Retourner dans la Cabane hurlante après ce qui s'y était passé moins de deux ans plus tôt lui donna le frisson. C'était ici que Pettigrow était revenu d'entre les morts, pour ainsi dire. Ici que Harry, Ron et elle avaient rencontré Sirius pour la première fois. Elle ne s'attarda pas. Une fois dehors, enveloppée dans son manteau et coiffée d'un élégant chapeau pointu acheté en prévision de son escapade et qui, espérait-elle, lui donnait l'air plus adulte, elle leva sa baguette pour appeler le Magicobus.
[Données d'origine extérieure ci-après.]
(** The place of the legend names in one comment, as a check: "jump" and
    "jump0" occur as the first field or not at all, the other names never. *)
Definition comment_check (d : OpcodeDef) : bool :=
  Bool.eqb (carries "jump" d) (first_field_is "jump" d)
  && Bool.eqb (carries "jump0" d) (first_field_is "jump0" d)
  && forallb (fun n => negb (carries n d)) operand_legend_names.

(** The text [s] starts with an assignment to the register of P3: "r[P3]="
    that is not the comparison "r[P3]==", or "r[P3] = ". *)
Definition assigns_P3 (s : string) : bool :=
  (String.prefix "r[P3]=" s && negb (String.prefix "r[P3]==" s))
  || String.prefix "r[P3] = " s.

(** The synopsis of [d] starts with an assignment to the register of P3. *)
Definition synopsis_assigns_P3 (d : OpcodeDef) : bool :=
  match synopsis d with
  | None => false
  | Some s => assigns_P3 s
  end.

Definition synopsis_check (d : OpcodeDef) : bool :=
  match sqlite3OpcodeProperty (op_value d) with
  | None => false
  | Some f => implb (flag_set f OPFLG_OUT3) (synopsis_assigns_P3 d)
  end.

(** One definition is found again by its name and by its value, and its
    name starts with "OP_". *)
Definition name_check (d : OpcodeDef) : bool :=
  match opcode_of_name (op_name d), name_of_opcode (op_value d) with
  | Some v, Some n =>
      (v =? op_value d) && String.eqb n (op_name d)
      && String.prefix "OP_" (op_name d)
  | _, _ => false
  end.

(** The synopsis of [d] says that the opcode may go to the instruction P2:
    it contains "goto P2". *)
Definition synopsis_goes_to_P2 (d : OpcodeDef) : bool :=
  match synopsis d with
  | None => false
  | Some s =>
      match String.index 0 "goto P2" s with
      | None => false
      | Some _ => true
      end
  end.

(** The jump flag of the opcodes whose synopsis goes to P2, as a check of
    one definition: all of them have it but [OP_SorterCompare]. *)
Definition goto_check (d : OpcodeDef) : bool :=
  match sqlite3OpcodeProperty (op_value d) with
  | None => false
  | Some f =>
      implb (synopsis_goes_to_P2 d)
            (Bool.eqb (flag_set f OPFLG_JUMP)
                      (negb (op_value d =? OP_SorterCompare)))
  end.

(** ** Basic facts on the flag table *)

Lemma flag_set_true (f flag : Z) : flag_set f flag = true <-> Z.land f flag <> 0.
Proof.
  unfold flag_set. rewrite negb_true_iff, Z.eqb_neq. reflexivity.
Qed.

Lemma flag_set_false (f flag : Z) : flag_set f flag = false <-> Z.land f flag = 0.
Proof.
  unfold flag_set. rewrite negb_false_iff, Z.eqb_eq. reflexivity.
Qed.

Lemma table_all_lookup (P : Z -> Z -> bool) (l : list Z) :
  forall i, table_all P i l = true ->
  forall (k : nat) (f : Z), l !! k = Some f -> P (i + Z.of_nat k) f = true.
Proof.
  induction l as [|x l IH]; intros i Hall k f Hk.
  - destruct k; discriminate.
  - cbn [table_all] in Hall. apply andb_true_iff in Hall as [Hx Hl].
    destruct k as [|k].
    + injection Hk as <-. now replace (i + Z.of_nat 0) with i by lia.
    + replace (i + Z.of_nat (S k)) with (i + 1 + Z.of_nat k) by lia.
      now apply IH.
Qed.

Lemma OPFLG_INITIALIZER_length : length OPFLG_INITIALIZER = 191%nat.
Proof. reflexivity. Qed.

Lemma opcode_property_range (op f : Z) :
  sqlite3OpcodeProperty op = Some f -> 0 <= op <= 190.
Proof.
  unfold sqlite3OpcodeProperty. destruct (Z.leb_spec 0 op) as [Hop|]; [|discriminate].
  intros Hf. apply lookup_lt_Some in Hf. rewrite OPFLG_INITIALIZER_length in Hf. lia.
Qed.

Lemma opcode_property_defined (op : Z) :
  0 <= op <= 190 -> exists f, sqlite3OpcodeProperty op = Some f.
Proof.
  intros Hop. unfold sqlite3OpcodeProperty.
  destruct (Z.leb_spec 0 op) as [_|]; [|lia].
  apply lookup_lt_is_Some. rewrite OPFLG_INITIALIZER_length. lia.
Qed.

(** A property checked on the whole table holds of every entry looked up. *)
Lemma opcode_property_all (P : Z -> Z -> bool) :
  table_all P 0 OPFLG_INITIALIZER = true ->
  forall op f, sqlite3OpcodeProperty op = Some f -> P op f = true.
Proof.
  intros Hall op f Hf. pose proof (opcode_property_range _ _ Hf) as Hop.
  unfold sqlite3OpcodeProperty in Hf.
  destruct (Z.leb_spec 0 op) as [_|]; [|lia].
  pose proof (table_all_lookup P _ 0 Hall _ _ Hf) as HP.
  now replace (0 + Z.of_nat (Z.to_nat op)) with op in HP by lia.
Qed.

(** ** The bound on jump opcodes *)

Lemma jump_flag_bound (v f : Z) :
  sqlite3OpcodeProperty v = Some f ->
  flag_set f OPFLG_JUMP = true -> v <= SQLITE_MX_JUMP_OPCODE.
Proof.
  intros Hf Hjump.
  pose proof (opcode_property_all
    (fun i g => implb (flag_set g OPFLG_JUMP) (i <=? SQLITE_MX_JUMP_OPCODE))
    eq_refl v f Hf) as Hchk.
  cbv beta in Hchk. rewrite Hjump in Hchk. now apply Z.leb_le.
Qed.

(** C1: [SQLITE_MX_JUMP_OPCODE] (65) is the largest opcode flagged as a jump:
    every opcode value in 0..190 has an entry in the flag table, and when
    that entry has the [OPFLG_JUMP] bit the value is at most 65; the entry of
    65 itself has the bit, so the bound is reached: 65 is the maximum that
    a scan of the table computes. *)
Theorem SQLITE_MX_JUMP_OPCODE_is_max_jump :
  (forall v, 0 <= v <= 190 ->
     exists f, sqlite3OpcodeProperty v = Some f /\
               (Z.land f OPFLG_JUMP <> 0 -> v <= SQLITE_MX_JUMP_OPCODE)) /\
  (exists f, sqlite3OpcodeProperty SQLITE_MX_JUMP_OPCODE = Some f /\
             Z.land f OPFLG_JUMP <> 0) /\
  SQLITE_MX_JUMP_OPCODE = max_jump_opcode.
Proof.
  split; [|split; [|reflexivity]].
  - intros v Hv. destruct (opcode_property_defined v Hv) as [f Hf].
    exists f. split; [exact Hf|]. intros Hjump.
    apply flag_set_true in Hjump. exact (jump_flag_bound v f Hf Hjump).
  - exists 0x01. split; [reflexivity | discriminate].
Qed.

(** ** Invariants of the flag table *)

(** The entry of an opcode value in range, with a check [P] of the whole
    table instantiated at it. *)
Lemma opcode_property_checked (P : Z -> Z -> bool) (v : Z) :
  table_all P 0 OPFLG_INITIALIZER = true ->
  0 <= v <= 190 ->
  exists f, sqlite3OpcodeProperty v = Some f /\ P v f = true.
Proof.
  intros Hall Hv. destruct (opcode_property_defined v Hv) as [f Hf].
  exists f. split; [exact Hf | exact (opcode_property_all P Hall v f Hf)].
Qed.

Ltac flags_to_bool :=
  repeat match goal with
  | H : Z.land _ _ <> 0 |- _ => apply flag_set_true in H
  | H : Z.land _ _ = 0 |- _ => apply flag_set_false in H
  | |- Z.land _ _ <> 0 => apply flag_set_true
  | |- Z.land _ _ = 0 => apply flag_set_false
  end.

(** C4: for every opcode value in 0..190, an entry of the flag table with the
    [OPFLG_JUMP0] bit (0x80) also has the [OPFLG_JUMP] bit (0x01): the
    allowance of a zero target only occurs on jump opcodes. *)
Theorem jump0_only_on_jumps (v : Z) :
  0 <= v <= 190 ->
  exists f, sqlite3OpcodeProperty v = Some f /\
            (Z.land f OPFLG_JUMP0 <> 0 -> Z.land f OPFLG_JUMP <> 0).
Proof.
  intros Hv.
  destruct (opcode_property_checked
    (fun _ g => implb (flag_set g OPFLG_JUMP0) (flag_set g OPFLG_JUMP))
    v eq_refl Hv) as (f & Hf & Hchk).
  exists f. split; [exact Hf|]. intros H0. flags_to_bool.
  now rewrite H0 in Hchk.
Qed.

Lemma jump0_only_on_jumps_OP_Init :
  0 <= OP_Init <= 190 /\
  exists f, sqlite3OpcodeProperty OP_Init = Some f /\
            (Z.land f OPFLG_JUMP0 <> 0 -> Z.land f OPFLG_JUMP <> 0).
Proof.
  assert (H : 0 <= OP_Init <= 190) by (unfold OP_Init; lia).
  split; [exact H | exact (jump0_only_on_jumps OP_Init H)].
Defined.

(** C8: for every opcode value in 0..190, an entry with the [OPFLG_JUMP] bit
    has neither the [OPFLG_IN2] bit (0x04) nor the [OPFLG_OUT2] bit (0x10):
    a P2 that is a jump target is never declared as a data operand. *)
Theorem jump_target_is_no_data_operand (v : Z) :
  0 <= v <= 190 ->
  exists f, sqlite3OpcodeProperty v = Some f /\
            (Z.land f OPFLG_JUMP <> 0 ->
             Z.land f OPFLG_IN2 = 0 /\ Z.land f OPFLG_OUT2 = 0).
Proof.
  intros Hv.
  destruct (opcode_property_checked
    (fun _ g => implb (flag_set g OPFLG_JUMP)
                  (negb (flag_set g OPFLG_IN2) && negb (flag_set g OPFLG_OUT2)))
    v eq_refl Hv) as (f & Hf & Hchk).
  exists f. split; [exact Hf|]. intros Hj. flags_to_bool.
  rewrite Hj in Hchk. cbn [implb] in Hchk.
  apply andb_true_iff in Hchk as [H2 Ho]. apply negb_true_iff in H2, Ho.
  split; flags_to_bool; assumption.
Qed.

Lemma jump_target_is_no_data_operand_OP_SeekGE :
  0 <= OP_SeekGE <= 190 /\
  exists f, sqlite3OpcodeProperty OP_SeekGE = Some f /\
            (Z.land f OPFLG_JUMP <> 0 ->
             Z.land f OPFLG_IN2 = 0 /\ Z.land f OPFLG_OUT2 = 0).
Proof.
  assert (H : 0 <= OP_SeekGE <= 190) by (unfold OP_SeekGE; lia).
  split; [exact H | exact (jump_target_is_no_data_operand OP_SeekGE H)].
Defined.

(** C9: for every opcode value in 0..190, the entry never has both the
    [OPFLG_OUT2] bit (0x10) and the [OPFLG_OUT3] bit (0x20): an opcode
    declares at most one output register. *)
Theorem at_most_one_output (v : Z) :
  0 <= v <= 190 ->
  exists f, sqlite3OpcodeProperty v = Some f /\
            ~ (Z.land f OPFLG_OUT2 <> 0 /\ Z.land f OPFLG_OUT3 <> 0) /\
            (length (declared_outputs f) <= 1)%nat.
Proof.
  intros Hv.
  destruct (opcode_property_checked
    (fun _ g => negb (flag_set g OPFLG_OUT2 && flag_set g OPFLG_OUT3))
    v eq_refl Hv) as (f & Hf & Hchk).
  exists f. split; [exact Hf|]. apply negb_true_iff, andb_false_iff in Hchk.
  split.
  - intros [H2 H3]. flags_to_bool. destruct Hchk; congruence.
  - unfold declared_outputs. destruct Hchk as [-> | ->].
    + destruct (flag_set f OPFLG_OUT3); cbn; lia.
    + destruct (flag_set f OPFLG_OUT2); cbn; lia.
Qed.

Lemma at_most_one_output_OP_Add :
  0 <= OP_Add <= 190 /\
  exists f, sqlite3OpcodeProperty OP_Add = Some f /\
            ~ (Z.land f OPFLG_OUT2 <> 0 /\ Z.land f OPFLG_OUT3 <> 0) /\
            (length (declared_outputs f) <= 1)%nat.
Proof.
  assert (H : 0 <= OP_Add <= 190) by (unfold OP_Add; lia).
  split; [exact H | exact (at_most_one_output OP_Add H)].
Defined.

(** ** The operand-role flags *)

Lemma all_roles_complete (r : OperandRole) : In r all_roles.
Proof. destruct r; cbn; tauto. Qed.

Lemma role_flag_single_bit (r : OperandRole) :
  exists n, 0 <= n < 8 /\ role_flag r = Z.shiftl 1 n.
Proof.
  destruct r;
    [ exists 0 | exists 1 | exists 2 | exists 3
    | exists 4 | exists 5 | exists 6 | exists 7 ];
    (split; [lia | reflexivity]).
Qed.

Lemma role_flag_disjoint (r1 r2 : OperandRole) :
  r1 <> r2 -> Z.land (role_flag r1) (role_flag r2) = 0.
Proof. destruct r1, r2; intros Hne; try reflexivity; now destruct Hne. Qed.

Lemma role_flag_covers (n : Z) :
  0 <= n < 8 -> exists r, Z.testbit (role_flag r) n = true.
Proof.
  intros Hn.
  assert (Hcases : n = 0 \/ n = 1 \/ n = 2 \/ n = 3 \/
                   n = 4 \/ n = 5 \/ n = 6 \/ n = 7) by lia.
  destruct Hcases as [->|[->|[->|[->|[->|[->|[->| ->]]]]]]];
    [ exists IsJump | exists Input1 | exists Input2 | exists Input3
    | exists Output2 | exists Output3 | exists CountsAgainstCursorP1
    | exists JumpTargetMayBeZero ]; reflexivity.
Qed.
Elle ne craignait pas vraiment que la conscience professionnelle et le sens des responsabilités de Stan Rocade le poussent à la ramener d'office à Poudlard s'il s'apercevait qu'il avait affaire à une sorcière mineure, de toute évidence élève de l'école, mais on ne savait jamais : autant ne pas prendre de risque.
Il n'y avait pas à s'inquiéter, cependant : préoccupé par quelque histoire de cœur qu'il tenait à raconter en détail à Ernie, le chauffeur, Stan accorda à peine un regard à sa cliente. Accrochée des deux mains à son fauteuil, Hermione se laissa emporter par le bus grinçant et brinquebalant, de virages en transplanages, jusqu'à la destination qu'elle avait annoncée en montant à bord : Deepwell Road, Londres. Tout près du 12, square Grimmaurd.
***
« Le Maître a de la visite, annonça cérémonieusement Kreattur lorsqu'elle fut entrée dans la sinistre vieille demeure. Il ne veut pas être dérangé. Miss Granger aurait dû annoncer sa venue. Sale Sang-de-Bourbe qui se croit tout permis, elle a trop pris l'habitude de débarquer quand bon lui semble dans la maison de ma maîtresse, comme tous ses amis traîtres à leur sang, ajouta-t-il en baissant à peine la voix.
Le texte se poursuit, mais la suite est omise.